Start of Dataset records

(* ===== verification/SyncClient.v ===== *)
(** * The host side of the file service (file_sync_client.c)

    The requests that the host makes on a connection to the service of
    SyncService.v: a listing, the time of a file, sending a file and fetching
    one.  The files of the host are those of an operating system of the same
    class [Os].  What is printed is not modelled, except for the reason of a
    failed copy, which is kept in [c_log]. *)

From S2P Require Import Prelude Cstr Numbers Rwx SyncService.

Section Client.
Context {W : Type} {OS : Os W} (HAVE_SYMLINKS : bool).
(** [adb_lseek(fd, 0, SEEK_END)], and libzipfile's answer to whether a file is an
    archive that holds AndroidManifest.xml. *)
Context (lseek_end : file -> Z) (has_manifest : bytes -> bool).

Record client := Client { c_s : fdio; c_w : W; c_total : Z; c_log : list bytes }.
Definition c_with_s (s : fdio) (c : client) : client := Client s (c_w c) (c_total c) (c_log c).
Definition c_with_w (w : W) (c : client) : client := Client (c_s c) w (c_total c) (c_log c).
(** [total_bytes += n] *)
Definition add_total (n : nat) (c : client) : client := Client (c_s c) (c_w c) (c_total c + Z.of_nat n) (c_log c).
Definition c_report (why : bytes) (c : client) : client := Client (c_s c) (c_w c) (c_total c) (c_log c ++ [why]).

(** ** Requests *)

(** [writex(fd, &msg.req, ...) || writex(fd, path, len)] *)
Definition request (c : client) (id : Z) (path : bytes) : res (bool * client) :=
  let* ' (ok, s) := write_both (c_s c) [id; Z.of_nat (length path)] path in Ok (ok, c_with_s s c).

Definition sync_quit (c : client) : res client :=
  let* ' (_, s) := write_words (c_s c) [ID_QUIT; 0] in Ok (c_with_s s c).


Fixpoint ls_loop (fuel : nat) (c : client) (acc : list entry) : res (Z * list entry * client) :=
  match fuel with
  | O => Blocked
  | S fuel =>
      let* ' (msg, s) := read_words (c_s c) 5 in
      let c := c_with_s s c in
      match msg with
      | Some [id; mode; size; time; namelen] =>
          if bool_decide (id = ID_DONE) then Ok (0, acc, c)
          else if bool_decide (id <> ID_DENT) then Ok (-1, acc, c)
          else
            let len := s32 namelen in
            if bool_decide (len > 256) then Ok (-1, acc, c)
            else
              let* ' (r, buf, s) := readx_into 257 (c_s c) len in
              let c := c_with_s s c in
              if bool_decide (r <> 0) then Ok (-1, acc, c)
              else
                let* name := c_string (buf ++ [Byte.x00]) in
                ls_loop fuel c (acc ++ [(mode, size, time, name)])
      | _ => Ok (-1, acc, c)
      end
  end.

End of Dataset records

> **What to do**:
Word for word, extract all the records.

> **Response area**:
(* ===== verification/SyncClient.v ===== *)
(** * The host side of the file service (file_sync_client.c)

    The requests that the host makes on a connection to the service of
    SyncService.v: a listing, the time of a file, sending a file and fetching
    one.  The files of the host are those of an operating system of the same
    class [Os].  What is printed is not modelled, except for the reason of a
    failed copy, which is kept in [c_log]. *)

From S2P Require Import Prelude Cstr Numbers Rwx SyncService.

Section Client.
Context {W : Type} {OS : Os W} (HAVE_SYMLINKS : bool).
(** [adb_lseek(fd, 0, SEEK_END)], and libzipfile's answer to whether a file is an
    archive that holds AndroidManifest.xml. *)
Context (lseek_end : file -> Z) (has_manifest : bytes -> bool).

Record client := Client { c_s : fdio; c_w : W; c_total : Z; c_log : list bytes }.
Definition c_with_s (s : fdio) (c : client) : client := Client s (c_w c) (c_total c) (c_log c).
Definition c_with_w (w : W) (c : client) : client := Client (c_s c) w (c_total c) (c_log c).
(** [total_bytes += n] *)
Definition add_total (n : nat) (c : client) : client := Client (c_s c) (c_w c) (c_total c + Z.of_nat n) (c_log c).
Definition c_report (why : bytes) (c : client) : client := Client (c_s c) (c_w c) (c_total c) (c_log c ++ [why]).

(** ** Requests *)

(** [writex(fd, &msg.req, ...) || writex(fd, path, len)] *)
Definition request (c : client) (id : Z) (path : bytes) : res (bool * client) :=
  let* ' (ok, s) := write_both (c_s c) [id; Z.of_nat (length path)] path in Ok (ok, c_with_s s c).

Definition sync_quit (c : client) : res client :=
  let* ' (_, s) := write_words (c_s c) [ID_QUIT; 0] in Ok (c_with_s s c).


Fixpoint ls_loop (fuel : nat) (c : client) (acc : list entry) : res (Z * list entry * client) :=
  match fuel with
  | O => Blocked
  | S fuel =>
      let* ' (msg, s) := read_words (c_s c) 5 in
      let c := c_with_s s c in
      match msg with
      | Some [id; mode; size; time; namelen] =>
          if bool_decide (id = ID_DONE) then Ok (0, acc, c)
          else if bool_decide (id <> ID_DENT) then Ok (-1, acc, c)
          else
            let len := s32 namelen in
            if bool_decide (len > 256) then Ok (-1, acc, c)
            else
              let* ' (r, buf, s) := readx_into 257 (c_s c) len in
              let c := c_with_s s c in
              if bool_decide (r <> 0) then Ok (-1, acc, c)
              else
                let* name := c_string (buf ++ [Byte.x00]) in
                ls_loop fuel c (acc ++ [(mode, size, time, name)])
      | _ => Ok (-1, acc, c)
      end
  end.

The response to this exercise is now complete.